1. Remember that Anxiety Isn’t Reality
Your worries are just that, worries. The situations you’re imagining haven’t actually come true; they exist only in your mind. When you start to panic, remind yourself of this and take a few deep breaths. Just because it could happen doesn’t mean that it will happen. Embracing reality is always a good antidote to catastrophizing.
2. Play the “What If?” Game
Since you’re already imagining the worst-case scenario, go with it. What if the worst actually happens and you embarrass yourself and your entire family and, for that matter, everyone you’ve ever met?
- Well, you’ll be embarrassed, right? Then what?
- You’ll probably want to go home and never show your face again. Then what?
- You’ll cry yourself to sleep. Then what?
- You’ll wake up the next morning and feel embarrassed all over again. Then what?
- You’ll go to work or school because you have to. Then what?
The point is, by walking yourself through the entire series of worst scenario events, you can provide yourself with evidence that life will go on, that social embarrassment can’t actually kill you. It will be unpleasant, but the earth will continue to spin. Facing your fears and their potential consequences is a good way to thwart the threat of the unknown, stealing its power to ruin a potentially great day.
3. Face Your Fears
While these are good steps to take ahead of time, in the end, if you want to take control of your anxiety, you have to actually enter the situation you’re dreading. Though you’re certain it won’t go well, do it anyway. Sometimes, we just have to do the thing, we’re afraid of to prove to ourselves that we can.
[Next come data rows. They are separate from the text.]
Definition InterfaceBuilder_set (self : InterfaceBuilder) (key value : bytes) (line : Z)
    : Result InterfaceBuilder WgConfigError :=
  let invalid := WgConfigError_InvalidValue line in
  let key := t key in
  if key ==? "PrivateKey" then Ok {| self with ib_private_key := Some (t value) |}
  else if key ==? "Address" then
    fold_results (λ self piece,
      bind_result (map_err (invalid "Address") (parse_cidr piece)) (λ addr,
      Ok {| self with ib_addresses :=
              ib_addresses self ++ [mkInterfaceAddress (cidr_ip addr) (cidr_prefix_len addr)] |}))
      self (pieces value)
  else if key ==? "DNS" then
    fold_results (λ self piece,
      bind_result (map_err (invalid "DNS") (parse_ip_text piece)) (λ ip,
      Ok {| self with ib_dns_servers := ib_dns_servers self ++ [ip] |}))
      self (pieces value)
  else if key ==? "MTU" then
    bind_result (map_err (invalid "MTU") (parse_int u16_max value)) (λ n,
    Ok {| self with ib_mtu := Some n |})
  else if key ==? "ListenPort" then
    bind_result (map_err (invalid "ListenPort") (parse_int u16_max value)) (λ n,
    Ok {| self with ib_listen_port := Some n |})
  else if key ==? "Table" then
    if trim value ==? b "off" then Ok self
    else Err (WgConfigError_UnsupportedDirective line "Interface" "Table"
                "only `Table = off` is accepted; other values would conflict with Windlass-managed routing")
  else if existsb (λ directive, key ==? directive) refused_directives then
    Err (WgConfigError_UnsupportedDirective line "Interface" key
           (say ["`"; key; "` is a wg-quick directive that affects tunnel behavior; ";
                 "Windlass does not honor it.  Remove it from wg.conf"]))
  else Err (WgConfigError_UnknownKey line "Interface" key).

Definition InterfaceBuilder_build (self : InterfaceBuilder) : Result InterfaceConfig WgConfigError :=
  bind_result (ok_or (ib_private_key self) (WgConfigError_MissingInterfaceKey "PrivateKey"))
    (λ private_key_raw,
  bind_result (map_err WgConfigError_InvalidPrivateKey (validate_base64_key (b private_key_raw))) (λ _,
  if is_empty (ib_addresses self) then Err (WgConfigError_MissingInterfaceKey "Address")
  else Ok (mkInterfaceConfig private_key_raw (ib_addresses self) (ib_dns_servers self)
             (ib_mtu self) (ib_listen_port self)))).

Definition PeerBuilder_set (self : PeerBuilder) (key value : bytes) (line : Z)
    (policy : EndpointResolutionPolicy) : Result PeerBuilder WgConfigError :=
  let invalid := WgConfigError_InvalidValue line in
  let key := t key in
  if key ==? "PublicKey" then Ok {| self with pb_public_key := Some (t value) |}
  else if key ==? "PresharedKey" then Ok {| self with pb_preshared_key := Some (t value) |}
  else if key ==? "AllowedIPs" then
    fold_results (λ self piece,
      bind_result (map_err (invalid "AllowedIPs") (parse_cidr piece)) (λ cidr,
      Ok {| self with pb_allowed_ips :=
              pb_allowed_ips self ++ [mkAllowedIp (cidr_ip cidr) (cidr_prefix_len cidr)] |}))
      self (pieces value)
  else if key ==? "Endpoint" then
    bind_result (map_err (invalid "Endpoint") (parse_endpoint value policy)) (λ endpoint,
    Ok {| self with pb_endpoint := Some endpoint |})
  else if key ==? "PersistentKeepalive" then
    bind_result (map_err (invalid "PersistentKeepalive") (parse_int u16_max value)) (λ n,
    Ok {| self with pb_persistent_keepalive := Some n |})
  else Err (WgConfigError_UnknownKey line "Peer" key).

Definition PeerBuilder_build (self : PeerBuilder) (peer_index : Z) : Result PeerConfig WgConfigError :=
  let missing := WgConfigError_MissingPeerKey peer_index in
  bind_result (ok_or (pb_public_key self) (missing "PublicKey")) (λ public_key,
  bind_result (map_err (WgConfigError_InvalidPublicKey peer_index)
                 (validate_base64_key (b public_key))) (λ _,
  bind_result (match pb_preshared_key self with
               | Some psk => map_err (WgConfigError_InvalidPresharedKey peer_index)
                               (validate_base64_key (b psk))
               | None => Ok ()
               end) (λ _,
  if is_empty (pb_allowed_ips self) then Err (missing "AllowedIPs")
  else
    bind_result (ok_or (pb_endpoint self) (missing "Endpoint")) (λ endpoint,
    Ok (mkPeerConfig public_key (pb_preshared_key self) (pb_allowed_ips self) endpoint
          (pb_persistent_keepalive self)))))).

(** ** The file *)

Record ParseState := mkParseState {
  current_section : option Section_;
  interface_builder : InterfaceBuilder;
  peer_builders : list PeerBuilder;
  any_section_seen : bool;
}.

(** One line. A [Peer] section has pushed the builder its keys go to. *)
Definition parse_line (policy : EndpointResolutionPolicy) (state : ParseState)
    (numbered : Z * bytes) : Result ParseState WgConfigError :=
  let '(line_number, raw_line) := numbered in
  let line := trim (strip_comment raw_line) in
  if is_empty line then Ok state
  else
    match parse_section_header line with
    | Some name =>
        if t name ==? "Interface" then
          Ok {| state with current_section := Some Section_Interface; any_section_seen := true |}
        else if t name ==? "Peer" then
          Ok {| state with current_section := Some Section_Peer; any_section_seen := true;
                           peer_builders := peer_builders state ++ [PeerBuilder_default] |}
        else Err (WgConfigError_UnknownSection (t name))
    | None =>
        bind_result (ok_or (split_key_value line) (WgConfigError_Malformed line_number (t raw_line)))
          (λ '(key, value),
        match current_section state with
        | None => Err (WgConfigError_KeyOutsideSection line_number (t key))
        | Some Section_Interface =>
            bind_result (InterfaceBuilder_set (interface_builder state) key value line_number)
              (λ builder, Ok {| state with interface_builder := builder |})
        | Some Section_Peer =>
            match list.last (peer_builders state) with
            | Some peer =>
                bind_result (PeerBuilder_set peer key value line_number policy) (λ peer,
                Ok {| state with peer_builders := removelast (peer_builders state) ++ [peer] |})
            | None => Ok state
            end
        end)
    end.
While you may not magically turn into a social butterfly, even standing awkwardly in a corner with a smile on your face and a few well-timed, “mm-hmms” is a win.
Survive and you can walk out of there at the end of the night with the knowledge that you bravely did something difficult. That’s always a good feeling. In the face of anxiety, survival is worth soaking in and acknowledging. Allow it to sink in and build your confidence.
4. Rely on Your “Wingman”
Though it may be difficult to believe, some people are good at small talk. On occasion, it’s perfectly okay for you to attach yourself to a friend who has such a talent. Not only will this friend act as a buffer for you, but you will also have the happy accident of watching them in action.
Take advantage of this.
While you stand casually at his or her side, take mental notes on the topics of conversation, the innocuous questions, the relaxed posture. These things may come naturally for your friend, but that doesn’t mean that you can’t study, learn, and incorporate them.
5. Change Your Focus
Let’s say you find yourself at a party and you feel the panic starting to overwhelm you. Maybe your hands are shaking or your mind is whirring a mile a minute, but you still can’t think of a thing to say. If this happens, position yourself as a listener and find something in the room that you can focus on. Perhaps it’s a painting on the wall. Focus on the colors or the scenery.
Consider who the artist might be or why they painted this particular scene. Or maybe you can spend five or ten minutes wondering if the blonde across the way is a natural blonde, or just a really good dye job. Whatever it is, taking your mind off yourself is an effective way to distract yourself from your overwhelming anxiety and panic. Once you feel more steady, you’ll be ready to reenter the conversation or situation.
6. Remember that You Win Some…and You Lose Some
There will be times when it all goes much better than you expected. There will also be times when you stumble through a slightly embarrassing evening. You’re not alone. Everyone, even the people you’d never suspect, have experienced the same up and down rhythm of social success. In all likelihood, however, it won’t ever be as bad as you expect. The good news is that true social anxiety is pretty rare. If you’re an introvert who doesn’t like crowds, or if you struggle with generalized anxiety, you can still find your way in challenging social situations.
Even if you do suffer from severe social anxiety, there is hope. With some effort on your part and the right support, social anxiety can be overcome. The important thing to remember is that even if anxiety is a common occurrence in your life, you can still be a good friend. You can show up and you can even enjoy yourself. Make a plan, do the work and get out there!